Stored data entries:
#[global] Hint Rewrite @heap_released @oracle_released @algo_released
  @trace_released @heap_size_stored @oracle_size_stored @algo_size_stored
  @trace_size_stored @heap_tag_written @oracle_tag_written
  @algo_tag_written @trace_tag_written : world.

Section OneShotSteps.

Context {W : Type}.
Variable SET_KEY : Z.
Implicit Types (w : world W) (l b : loc) (c : EVP_MAC_CTX W) (m : EVP_MAC W).

(** X11. When init() answers 0, EVP_MAC_oneshot returns 0 having called
    neither ctrl, update() nor final(): after new() and init() come
    free() and the release of the context, and the memory is what it was
    before the call. *)
Theorem EVP_MAC_oneshot_init_rejected m w o d key keylen dat datalen out poutlen :
  oracle w = true :: o -> (meth_new m (algo w)).1 = Some d ->
  let b := fresh (dom (heap w)) in
  let s1 := meth_init m (Some d) (meth_new m (algo w)).2 in
  s1.1 = 0 ->
  EVP_MAC_oneshot SET_KEY (Some m) key keylen dat datalen out poutlen w =
  Ok 0 {| heap := heap w;
          oracle := o;
          algo := meth_free m (Some d) s1.2;
          trace := trace w ++ [Ev_alloc (Some b); Ev_entry Call_new;
                               Ev_entry (Call_init (Some d));
                               Ev_entry (Call_free (Some d));
                               Ev_release b] |}.
Proof.
  intros Ho Hn b s1 Hi. unfold EVP_MAC_oneshot.
  erewrite bind_Ok by (by eapply EVP_MAC_CTX_new_success).
  fold b. unfold EVP_MAC_init, call_init, lnot.
  repeat step. autorewrite with world. cbn [algo]. fold s1.
  rewrite Hi. repeat step.
  unfold EVP_MAC_CTX_free. rewrite bind_assoc.
  erewrite bind_Ok
    by (eapply (evp_mac_ctx_cleanup_data _ b _ m d); [live|done|done]).
  erewrite bind_Ok by (eapply OPENSSL_free_live; live).
  apply Ok_ext; [done|..]; autorewrite with world; cbn [heap oracle algo trace].
  - by rewrite !delete_insert_eq, delete_id by apply fresh_free.
  - done.
  - done.
  - by rewrite <- !app_assoc.
Qed.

§ **GOAL OF THE EXERCISE**
Lines from the one with "rewrite Hi. repeat step." through the last line above must be printed exactly; no other line is to appear.

§ **PROBLEM SOLUTION**
  rewrite Hi. repeat step.
  unfold EVP_MAC_CTX_free. rewrite bind_assoc.
  erewrite bind_Ok
    by (eapply (evp_mac_ctx_cleanup_data _ b _ m d); [live|done|done]).
  erewrite bind_Ok by (eapply OPENSSL_free_live; live).
  apply Ok_ext; [done|..]; autorewrite with world; cbn [heap oracle algo trace].
  - by rewrite !delete_insert_eq, delete_id by apply fresh_free.
  - done.
  - done.
  - by rewrite <- !app_assoc.
Qed.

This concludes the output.